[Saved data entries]
################

Lemma find_None_iff l id : ledger_wf l -> find l id = None <-> lg_index l !! id = None.
Proof.
  intros Hwf. unfold find. destruct (lg_index l !! id) as [i|] eqn:E; [|done].
  apply Hwf in E as (e & -> & _). done.
Qed.

(** The record an existing identity is compared with. *)
Lemma append_found l i e : ledger_wf l -> lg_index l !! e_id e = Some i ->
  match lg_entries l !! i with Some old => entry_eqb old e | None => false end
  = match find l (e_id e) with Some old => entry_eqb old e | None => false end.
Proof. intros Hwf Hi. unfold find. by rewrite Hi. Qed.

Lemma append_cases authority l e l' r :
  append authority l e = (l', r) ->
  (l' = l /\ ar_status r <> Accepted) \/
  (ar_status r = Accepted /\ content_is_valid e = true /\ lg_index l !! e_id e = None /\
   (forall s, authority = Some s -> validate_authority e s = VAccept) /\
   l' = MkLedger (lg_id l) (lg_entries l ++ [e])
          (<[e_id e := length (lg_entries l)]> (lg_index l))).
Proof.
  unfold append. destruct (content_is_valid e) eqn:Hc; simpl; [|naive_solver].
  case_match eqn:Hv; [naive_solver|]. rewrite negb_false_iff, bool_decide_eq_true in Hv.
  destruct (lg_index l !! e_id e) eqn:Hi.
  - repeat case_match; naive_solver.
  - intros [= <- <-]. right. split_and!; [done..| |done].
    intros s ->. done.
Qed.
(* ===== verification/AccountProofs.v ===== *)
(** * Correctness of request reconciliation

    The account that [reconcile_request] builds in one pass with thirty running
    variables is characterised field by field over the list of entries: every
    physical total is a sum over the entries of its kinds, every attempt is
    attributed from its own entries alone, the winner is the successful attempt
    that ended last, and the waste is that of the other attempts. *)

From Stdlib Require Import SpecFloat Permutation Sorting.Sorted.
From stdpp Require Import base sets list strings numbers.
From S2P Require Import Prelude Float64 StdMap Identity Kinds Entry Ledger CodecProofs Account.
Open Scope Z_scope.

(** ** Specification *)

(** The entries of the kinds [ks], and the entries of an attempt, in order. *)
Definition of_kinds (ks : list EventKind) (es : list LedgerEntry) : list LedgerEntry :=
  filter (fun e => e_event_kind e ∈ ks) es.

Definition of_attempt (a : AttemptId) (es : list LedgerEntry) : list LedgerEntry :=
  filter (fun e => e_attempt e = a) es.

Definition val (e : LedgerEntry) : double := q_value (e_quantity e).

(** The sum of [g] over the entries of the kinds [ks]. *)
Definition total (g : LedgerEntry -> double) (ks : list EventKind) (es : list LedgerEntry) : double :=
  dsum (g <$> of_kinds ks es).

(** Their number, and the rounded values they carry, as [uint64_t]. *)
Definition number (ks : list EventKind) (es : list LedgerEntry) : Z :=
  wrap 64 (zsum ((fun _ => 1) <$> of_kinds ks es)).

Definition tally `{LlroundPlatform} (ks : list EventKind) (es : list LedgerEntry) : Z :=
  wrap 64 (zsum ((fun e => llround_u64 (val e)) <$> of_kinds ks es)).

Definition byte_seconds (e : LedgerEntry) : double := (val e * dur_sec e)%D.

(** An energy reading in joules. *)
Definition joules (e : LedgerEntry) : double :=
  if bool_decide (q_unit (e_quantity e) = EnergyWh) then (val e * d_of_Z 3600)%D else val e.

Definition exec_kinds : list EventKind := [Prefill; Decode; GpuExecution; CpuExecution].
Definition gpu_kinds : list EventKind := [Prefill; Decode; GpuExecution].

(** The tokens an entry adds to its attempt. *)
Definition emits_tokens (e : LedgerEntry) : Prop :=
  e_event_kind e = SpeculationAccepted \/
  (e_event_kind e = Decode /\ q_unit (e_quantity e) = Count).

#[export] Instance emits_tokens_dec e : Decision (emits_tokens e).
Proof. unfold emits_tokens. apply _. Defined.

Definition tokens `{LlroundPlatform} (es : list LedgerEntry) : Z :=
  wrap 64 (zsum ((fun e => llround_u64 (val e)) <$> filter emits_tokens es)).
(** C6: handling an event refines one step of the abstract ledger: two steps of the
    accounting thread store (or refuse) it as [abstract_append] does under the
    authority it is judged by, and send its connection exactly one acknowledgement,
    with that outcome. *)
Theorem handle_event_refines s c e q : ledger_wf (co_ledger s) ->
  co_pc s = Ready -> co_queue s = WEvent (Some c) e :: q ->
  exists s' ar, run [AAccount; AAccount] s = Some s' /\
    abstract_append (Some (judging_authority e (co_authority s))) (abstract (co_ledger s)) e =
      (abstract (co_ledger s'), ar_status ar) /\
    co_sent s' = co_sent s ++ [(c, event_ack ar)] /\ co_queue s' = q /\ co_pc s' = Ready.
Proof.
  intros Hwf Hpc Hq. cbn [run perform]. unfold acct_step at 1. rewrite Hpc, Hq.
  set (s1 := s <| co_queue := q |>).
  destruct (account_event_fields c e s1) as (Hl & _ & _ & _ & Hq' & Hs' & _ & _ & Hpc').
  unfold acct_step. rewrite Hpc'.
  set (r := append (Some (judging_authority e (co_authority s1))) (co_ledger s1) e) in *.
  exists (send c (event_ack r.2) (account_event c e s1) <| co_pc := Ready |>), r.2.
  split; [reflexivity|]. split_and!; [| |exact Hq'|reflexivity].
  - change (co_ledger (send c (event_ack r.2) (account_event c e s1) <| co_pc := Ready |>))
      with (co_ledger (account_event c e s1)). rewrite Hl. by apply append_refines_abstract.
  - change (co_sent (account_event c e s1) ++ [(c, event_ack r.2)] = co_sent s ++ [(c, event_ack r.2)]).
    by rewrite Hs'.
Qed.
Lemma exponent_text_numeric x : all_chars numeric (exponent_text x).
Proof.
  unfold exponent_text. split; [right; set_solver|]. split.
  - right. destruct (x <? 0); set_solver.
  - destruct (Z.abs x <? 100); apply pad_chars; auto; done.
Qed.

Lemma point_text_numeric n d rest : all_chars numeric rest -> all_chars numeric (point_text n d rest).
Proof.
  intros Hr. apply pad_chars; [auto|]. destruct d; [done|]. split; [right; set_solver|].
  apply pad_chars; auto.
Qed.

Lemma general_text_numeric n x : all_chars numeric (general_text n x).
Proof.
  unfold general_text. split_cases; apply point_text_numeric; [done|apply exponent_text_numeric].
Qed.

Lemma general_text_head n x : exists d s, 0 <= d < 10 /\ general_text n x = String (digit_char d) s.
Proof. unfold general_text. split_cases; apply pad_head. Qed.

Lemma scan_hex_numeric s : all_chars numeric s -> scan_hex s = None.
Proof.
  destruct s as [|c0 [|c1 s]]; [done..|]. intros (_ & Hc1 & _). simpl.
  destruct (Ascii.eqb (lower c1) "x"%char) eqn:E; [|by rewrite andb_false_r].
  exfalso. apply Ascii.eqb_eq in E. destruct Hc1 as [[v Hv]|Hc1].
  - destruct c1 as [[] [] [] [] [] [] [] []]; discriminate.
  - rewrite !elem_of_cons, elem_of_nil in Hc1. destruct_or! Hc1; subst; done.
Qed.

Lemma digit_head d : 0 <= d < 10 ->
  is_space (digit_char d) = false /\ Ascii.eqb (digit_char d) "-" = false /\
  Ascii.eqb (digit_char d) "+" = false /\ Ascii.eqb "i" (lower (digit_char d)) = false /\
  Ascii.eqb "n" (lower (digit_char d)) = false.
Proof.
  intros Hd. apply (digit_char_cases (fun c _ => is_space c = false /\ Ascii.eqb c "-" = false /\
    Ascii.eqb c "+" = false /\ Ascii.eqb "i" (lower c) = false /\ Ascii.eqb "n" (lower c) = false));
    by vm_compute.
Qed.

(** A parsed text that starts with a digit is read as a number. *)
Lemma stod_decimal `{TextPlatform} s d r c k rest : 0 <= d < 10 ->
  all_chars numeric (String (digit_char d) r) ->
  scan_decimal (String (digit_char d) r) = Some (c, k, rest) ->
  stod (sign_text s (String (digit_char d) r)) = check_range c (d_of_decimal s c k).
Proof.
  intros Hd Hall Hs. apply scan_hex_numeric in Hall.
  destruct (digit_head d Hd) as (Hsp & Hm & Hp & Hi & Hn). set (ch := digit_char d) in *.
  unfold stod. assert (scan_sign (skip_spaces (sign_text s (String ch r))) = (s, String ch r)) as ->.
  { destruct s; [done|]. cbn [sign_text skip_spaces]. rewrite Hsp. unfold scan_sign. by rewrite Hm, Hp. }
  cbn [starts_with_ci]. rewrite Hi, Hn. cbn [andb]. by rewrite Hall, Hs.
Qed.
(* ===== verification/Serial.v ===== *)
(** * The coordinator's threads, serialised

    The accounting thread releases its locks inside a handler, so that acceptor,
    readers and handlers interleave in [Coordinator]. This file states what that
    amounts to. [Atomic] is the coordinator as one indivisible handler per work item,
    without queue, threads or locks; [abs] completes a handler in progress; every run
    of the threads is a run of the atomic machine on the items in the order in which
    they were queued. On top of it: what one worker can observe does not depend on
    what the others submit, as long as they stay off its request. *)

From stdpp Require Import base gmap sets list strings numbers.
From S2P Require Import Prelude Float64 Identity Kinds Entry CodecProofs Authority Ledger Protocol.
From S2P Require Import Coordinator CoordinatorProofs.
Open Scope Z_scope.

(** ** The atomic coordinator *)

Record Atomic := MkAtomic {
  at_ledger : Ledger;
  at_authority : AuthorityState;
  at_in_flight : gset RequestId;
  at_registered : nat -> option WorkerId;   (** by connection *)
  at_outbox : nat -> list Message           (** replies, by connection *)
}.

(** Connections are looked up, never compared as functions. *)
#[export] Instance Atomic_equiv : Equiv Atomic := fun a b =>
  at_ledger a = at_ledger b /\ at_authority a = at_authority b /\ at_in_flight a = at_in_flight b /\
  (forall c, at_registered a c = at_registered b c) /\ (forall c, at_outbox a c = at_outbox b c).

#[export] Instance Atomic_equivalence : Equivalence (≡@{Atomic}).
Proof.
  split.
  - by intros a.
  - intros a b (? & ? & ? & ? & ?). by split_and!.
  - intros a b c (? & ? & ? & H4 & H5) (? & ? & ? & G4 & G5).
    split_and!; [by etrans..| |]; intros x; by rewrite ?H4, ?H5.
Qed.

Definition post (c : nat) (m : Message) (o : nat -> list Message) : nat -> list Message :=
  fun c' => if decide (c' = c) then o c' ++ [m] else o c'.

(** [handle_registration]. *)
Definition atomic_register (c : nat) (reg : RegisterMsg) (a : Atomic) : Atomic :=
  MkAtomic (at_ledger a)
    ((at_authority a) <| as_worker_boot ::= <[rg_worker reg := rg_boot reg]> |>)
    (at_in_flight a)
    (fun c' => if decide (c' = c) then Some (rg_worker reg) else at_registered a c')
    (post c (RegisterAck (MkRegisterAckMsg true (as_epoch (at_authority a))
                            (as_accounting_generation (at_authority a)) "registered")) (at_outbox a)).

(** [handle_event]. *)
Definition atomic_event (c : nat) (e : LedgerEntry) (a : Atomic) : Atomic :=
  let authority := judging_authority e (at_authority a) in
  let (l, ar) := append (Some authority) (at_ledger a) e in
  MkAtomic l authority
    (if bool_decide (ar_status ar = Accepted) then in_flight_step (at_in_flight a) e else at_in_flight a)
    (at_registered a) (post c (event_ack ar) (at_outbox a)).

Definition roll_authority (f : gset RequestId) (s : AuthorityState) : AuthorityState :=
  s <| as_request_rolled ::= fun m => set_fold (fun r m => <[r := true]> m) m f |>.

Definition roll_of (s : AuthorityState) : Message :=
  Roll (MkRollMsg (as_epoch s) (as_accounting_generation s)).

(** [handle_worker_lost]. *)
Definition atomic_lost (w : WorkerId) (a : Atomic) : Atomic :=
  let authority := advance_authority (roll_authority (at_in_flight a) (at_authority a)) in
  MkAtomic (at_ledger a) authority (at_in_flight a) (at_registered a)
    (fun c => match at_registered a c with
              | Some w' => if decide (w' = w) then at_outbox a c else at_outbox a c ++ [roll_of authority]
              | None => at_outbox a c
              end).

Definition atomic (w : WorkItem) (a : Atomic) : Atomic :=
  match w with
  | WRegister c reg => atomic_register c reg a
  | WEvent (Some c) e => atomic_event c e a
  | WEvent None _ => a
  | WWorkerLost _ w => atomic_lost w a
  end.

Definition serve (log : list WorkItem) (a : Atomic) : Atomic := fold_left (fun a w => atomic w a) log a.

Definition atomic_new (id : LedgerId) : Atomic :=
  MkAtomic (ledger_new id) (co_authority (coordinator_new id)) ∅ (fun _ => None) (fun _ => []).

#[export] Instance atomic_proper w : Proper ((≡) ==> (≡)) (atomic w).
Proof.
  intros [l au f r o] [l' au' f' r' o'] (Hl & Ha & Hf & Hr & Ho). simpl in *. subst.
  destruct w as [[c|] e|c reg|c w]; cbn [atomic]; try done.
  - unfold atomic_event; simpl. destruct (append _ l' e). split_and!; try done.
    intros x. simpl. unfold post. by rewrite Ho.
  - split_and!; try done; intros x; simpl; unfold post; by rewrite ?Hr, ?Ho.
  - split_and!; try done; intros x; simpl. by rewrite Hr, Ho.
Qed.

#[export] Instance serve_proper log : Proper ((≡) ==> (≡)) (serve log).
Proof.
  induction log as [|w log IH]; intros a b Hab; [done|]. cbn [serve fold_left]. apply IH. by rewrite Hab.
Qed.

Lemma serve_app l1 l2 a : serve (l1 ++ l2) a = serve l2 (serve l1 a).
Proof. apply fold_left_app. Qed.

(** ** The threads *)

(** The steps the coordinator's own threads take. *)
Definition own_thread (a : Action) : bool :=
  match a with
  | AAccept | AAcceptExit | ARead _ _ | AReadFailed _ | AReadExit _ | AAccount => true
  | _ => false
  end.

(** The work item a step queues. *)
Definition arrives (a : Action) (s : Coordinator) : list WorkItem :=
  match a with
  | ARead c (Register reg) => [WRegister c reg]
  | ARead c (EventSubmit e) => [WEvent (Some c) e]
  | AReadFailed c =>
      match co_conns s !! c with
      | Some conn => if cn_registered conn then [WWorkerLost c (cn_worker conn)] else []
      | None => []
      end
  | _ => []
  end.

(** Runs of the threads, with the items queued, in order. *)
Inductive threads : list WorkItem -> Coordinator -> Coordinator -> Prop :=
| threads_refl s : threads [] s s
| threads_step log a s s1 s2 : threads log s s1 -> own_thread a = true -> perform a s1 = Some s2 ->
    threads (log ++ arrives a s1) s s2.

(** ** Abstraction *)

Definition is_ping (m : Message) : bool := match m with Ping => true | _ => false end.

(** What the accounting thread sent on a connection. *)
Definition replies (s : Coordinator) (c : nat) : list Message :=
  (filter (fun p => p.1 = c /\ is_ping p.2 = false) (co_sent s)).*2.

Definition registered (s : Coordinator) (c : nat) : option WorkerId :=
  match co_conns s !! c with
  | Some conn => if cn_registered conn then Some (cn_worker conn) else None
  | None => None
  end.

Definition post_all (targets : list nat) (m : Message) (o : nat -> list Message) : nat -> list Message :=
  fun c => o c ++ ((fun _ => m) <$> filter (eq c) targets).

(** The state once the handler in progress is done. *)
Definition abs (s : Coordinator) : Atomic :=
  let l := co_ledger s in
  let au := co_authority s in
  let f := co_in_flight s in
  let r := registered s in
  let o := replies s in
  match co_pc s with
  | Ready | Exited => MkAtomic l au f r o
  | RegStored c reg ep ag =>
      MkAtomic l au f (fun c' => if decide (c' = c) then Some (rg_worker reg) else r c')
        (post c (RegisterAck (MkRegisterAckMsg true ep ag "registered")) o)
  | AckDue c m => MkAtomic l au f r (post c m o)
  | LostRolled w =>
      MkAtomic l (advance_authority au) f r (post_all (survivors w (co_conns s)) (roll_of (advance_authority au)) o)
  | LostAdvanced w => MkAtomic l au f r (post_all (survivors w (co_conns s)) (roll_of au) o)
  | LostGathered ts => MkAtomic l au f r (post_all ts (roll_of au) o)
  | RollDue ts roll => MkAtomic l au f r (post_all ts (Roll roll) o)
  end.

(** Connections in the queue exist; an acknowledgement is not a ping. *)
Definition item_ok (n : nat) (w : WorkItem) : Prop :=
  match w with WRegister c _ => (c < n)%nat | _ => True end.

Record conns_ok (s : Coordinator) : Prop := {
  ck_queue : Forall (item_ok (length (co_conns s))) (co_queue s);
  ck_pc : match co_pc s with
          | RegStored c _ _ _ => (c < length (co_conns s))%nat
          | AckDue _ m => is_ping m = false
          | _ => True
          end
}.

(** *** Lemmas on connections and replies *)

Lemma replies_send s c m c' : is_ping m = false ->
  replies (send c m s) c' = post c m (replies s) c'.
Proof.
  intros Hm. unfold replies, send, post. destruct s; cbn.
  rewrite list.filter_app, fmap_app, (filter_cons _ (c, m)), filter_nil; cbn [fst snd].
  destruct (decide (c' = c)), (decide (c = c' /\ is_ping m = false)); try naive_solver.
  cbn. by rewrite app_nil_r.
Qed.

Lemma filter_roll ts roll c :
  (filter (fun p : nat * Message => p.1 = c /\ is_ping p.2 = false) ((fun t => (t, Roll roll)) <$> ts)).*2 =
  (fun _ => Roll roll) <$> filter (eq c) ts.
Proof.
  induction ts as [|t ts IH]; [done|]. rewrite fmap_cons, !filter_cons. cbn [fst snd is_ping].
  destruct (decide (t = c /\ false = false)), (decide (c = t)); try naive_solver.
  rewrite !fmap_cons. by rewrite IH.
Qed.
(* ===== verification/Multiprocess.v ===== *)
(** * The multi-process scenario (tools/iledger_multiprocess.cpp)

    The driver that starts a coordinator and two workers, kills one of them, restarts
    it, and checks that everything stale is refused and everything fresh accepted.
    [multiprocess_main] is its [main]; what it sees of the children (their lines at
    each look, the files they leave) is its environment. The theorems put the parts
    together: threads, coordinator, workers, files and driver. *)

From Stdlib Require Import Strings.Byte.
From stdpp Require Import base gmap sets list strings numbers pretty.
From S2P Require Import Prelude Float64 StdMap Identity Reader Kinds Entry Codec Crc CodecProofs.
From S2P Require Import Authority Ledger Account Query Persistence PersistenceProofs Protocol.
From S2P Require Import ProtocolProofs Coordinator CoordinatorProofs Serial Text Sockets Worker.
From S2P Require Import WorkerProofs Intake Service Driver.
Open Scope Z_scope.

(** ** The scenario's identities *)

Definition mp_port : Z := 38921.
Definition R : RequestId := MkId 0x1234 1.
Definition R2 : RequestId := MkId 0x1234 2.
Definition T : TenantId := MkId 0x99 1.
Definition W : WorkloadId := MkId 0x88 1.
Definition M : ModelId := MkId 0x77 1.
Definition MR : ModelRevisionId := MkId 0x77 2.
Definition WA : WorkerId := MkId 0xAA 1.
Definition WB : WorkerId := MkId 0xBB 1.
Definition bootA1 : WorkerBootId := MkId 0x1001 1.
Definition bootA2 : WorkerBootId := MkId 0x1002 1.
Definition bootB : WorkerBootId := MkId 0x2001 1.
Definition A1 : AttemptId := MkId 0x3001 1.
Definition A2 : AttemptId := MkId 0x3002 1.
Definition B1 : AttemptId := MkId 0x4001 1.
Definition D1 : DispatchId := MkId 0x5001 1.
Definition D2 : DispatchId := MkId 0x5002 1.
Definition DEV : DeviceId := MkId 0x6001 1.
Definition NODE : NodeId := MkId 0x6002 1.

Definition envelope (epoch : CoordinatorEpoch) (boot : WorkerBootId) (rg : RequestGeneration)
    (attempt : AttemptId) (atg : AttemptGeneration) (ag : AccountingGeneration) (disp : DispatchId)
    : AuthorityEnvelope :=
  MkAuthorityEnvelope epoch boot rg ag attempt atg disp.

Definition mk (id : LedgerEntryId) (kind : EventKind) (rk : ResourceKind) (v : double) (unit : Unit)
    (prov : Provenance) (has_end : bool) (s end_ns : Z) (req : RequestId) (worker : WorkerId)
    (attempt : AttemptId) (epoch : CoordinatorEpoch) (boot : WorkerBootId) (rg : RequestGeneration)
    (atg : AttemptGeneration) (ag2 : AccountingGeneration) (disp : DispatchId) (model : ModelId)
    (has_adapter : bool) (ad : AdapterId) (batch : string) : LedgerEntry :=
  let e := entry_default
    <| e_id := id |> <| e_ledger := MkId 0x494C4544474552 1 |> <| e_tenant := T |> <| e_workload := W |>
    <| e_request := req |> <| e_model := model |> <| e_model_revision := MR |>
    <| e_has_adapter := has_adapter |> <| e_adapter := ad |> <| e_attempt := attempt |>
    <| e_dispatch := disp |> <| e_worker := worker |> <| e_node := NODE |> <| e_device := DEV |>
    <| e_event_kind := kind |> <| e_resource_kind := rk |>
    <| e_quantity := MkQuantity v unit prov |>
    <| e_start_ts_ns := s |> <| e_end_ts_ns := end_ns |> <| e_has_end := has_end |>
    <| e_source := MkSourceIdentity worker boot ag2 |>
    <| e_authority := envelope epoch boot rg attempt atg ag2 disp |> in
  if bool_decide (batch = EmptyString) then e else e <| e_metadata := [("batch"%string, batch)] |>.

(** ** The scripts *)

Definition half : double := (d1 / d_of_Z 2)%D.
Definition quarter : double := (d1 / d_of_Z 4)%D.

Definition E1 : CoordinatorEpoch := MkGen 1.
Definition RG1 : RequestGeneration := MkGen 1.
Definition G1 : AttemptGeneration := MkGen 1.
Definition AG1 : AccountingGeneration := MkGen 1.

(** Worker A, first boot. *)
Definition a1 : list LedgerEntry :=
  [ mk (MkId 0xA 1) RequestStart RGeneric d0 Count Measured false 1000 0 R WA A1
       E1 bootA1 RG1 G1 AG1 D1 M false id_zero "";
    mk (MkId 0xA 2) Reserve RMemory (d_of_Z 1) Count Measured false 1100 0 R WA A1
       E1 bootA1 RG1 G1 AG1 D1 M false id_zero "";
    mk (MkId 0xA 3) KvAllocate RKv (d_of_Z 4096) Bytes Measured false 1200 0 R WA A1
       E1 bootA1 RG1 G1 AG1 D1 M false id_zero "";
    mk (MkId 0xA 4) TransferH2D RTransfer (d_of_Z 1024) Bytes Measured true 1300 1350 R WA A1
       E1 bootA1 RG1 G1 AG1 D1 M false id_zero "";
    mk (MkId 0xA 5) Prefill RCompute half Seconds Measured true 1400 1900 R WA A1
       E1 bootA1 RG1 G1 AG1 D1 M false id_zero "";
    mk (MkId 0xA 6) Decode RCompute (d_of_Z 32) Count Measured true 2000 2400 R WA A1
       E1 bootA1 RG1 G1 AG1 D1 M false id_zero "";
    mk (MkId 0xA 7) GpuExecution RCompute half Seconds Measured true 1400 2400 R WA A1
       E1 bootA1 RG1 G1 AG1 D1 M false id_zero "";
    mk (MkId 0xA 8) ModelResidency RResidency (d_of_Z 1048576) Bytes Measured true 1400 2400 R WA A1
       E1 bootA1 RG1 G1 AG1 D1 M false id_zero "" ]%string.

Definition BRG : RequestGeneration := MkGen 1.
Definition BG : AttemptGeneration := MkGen 1.

(** Worker B. *)
Definition b1 : list LedgerEntry :=
  [ mk (MkId 0xB 1) RequestStart RGeneric d0 Count Measured false 1000 0 R2 WB B1
       E1 bootB BRG BG AG1 D2 M false id_zero "";
    mk (MkId 0xB 2) GpuExecution RCompute quarter Seconds Measured true 1500 1750 R2 WB B1
       E1 bootB BRG BG AG1 D2 M false id_zero "";
    mk (MkId 0xB 1) RequestStart RGeneric d0 Count Measured false 1000 0 R2 WB B1
       E1 bootB BRG BG AG1 D2 M false id_zero "";
    mk (MkId 0xB 3) RequestEnd RGeneric d0 Count Measured false 1800 0 R2 WB B1
       E1 bootB BRG BG AG1 D2 M false id_zero "" ]%string.

Definition E2 : CoordinatorEpoch := MkGen 2.
Definition AG2 : AccountingGeneration := MkGen 2.
Definition RG2 : RequestGeneration := MkGen 2.
Definition G2 : AttemptGeneration := MkGen 2.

################

TASK –
When you reach the line that contains "variables is characterised", stop; that line and every line before it, from the very first line of the data, should be restated word for word.

EXERCISE RESULT –
Lemma find_None_iff l id : ledger_wf l -> find l id = None <-> lg_index l !! id = None.
Proof.
  intros Hwf. unfold find. destruct (lg_index l !! id) as [i|] eqn:E; [|done].
  apply Hwf in E as (e & -> & _). done.
Qed.

(** The record an existing identity is compared with. *)
Lemma append_found l i e : ledger_wf l -> lg_index l !! e_id e = Some i ->
  match lg_entries l !! i with Some old => entry_eqb old e | None => false end
  = match find l (e_id e) with Some old => entry_eqb old e | None => false end.
Proof. intros Hwf Hi. unfold find. by rewrite Hi. Qed.

Lemma append_cases authority l e l' r :
  append authority l e = (l', r) ->
  (l' = l /\ ar_status r <> Accepted) \/
  (ar_status r = Accepted /\ content_is_valid e = true /\ lg_index l !! e_id e = None /\
   (forall s, authority = Some s -> validate_authority e s = VAccept) /\
   l' = MkLedger (lg_id l) (lg_entries l ++ [e])
          (<[e_id e := length (lg_entries l)]> (lg_index l))).
Proof.
  unfold append. destruct (content_is_valid e) eqn:Hc; simpl; [|naive_solver].
  case_match eqn:Hv; [naive_solver|]. rewrite negb_false_iff, bool_decide_eq_true in Hv.
  destruct (lg_index l !! e_id e) eqn:Hi.
  - repeat case_match; naive_solver.
  - intros [= <- <-]. right. split_and!; [done..| |done].
    intros s ->. done.
Qed.
(* ===== verification/AccountProofs.v ===== *)
(** * Correctness of request reconciliation

    The account that [reconcile_request] builds in one pass with thirty running
    variables is characterised field by field over the list of entries: every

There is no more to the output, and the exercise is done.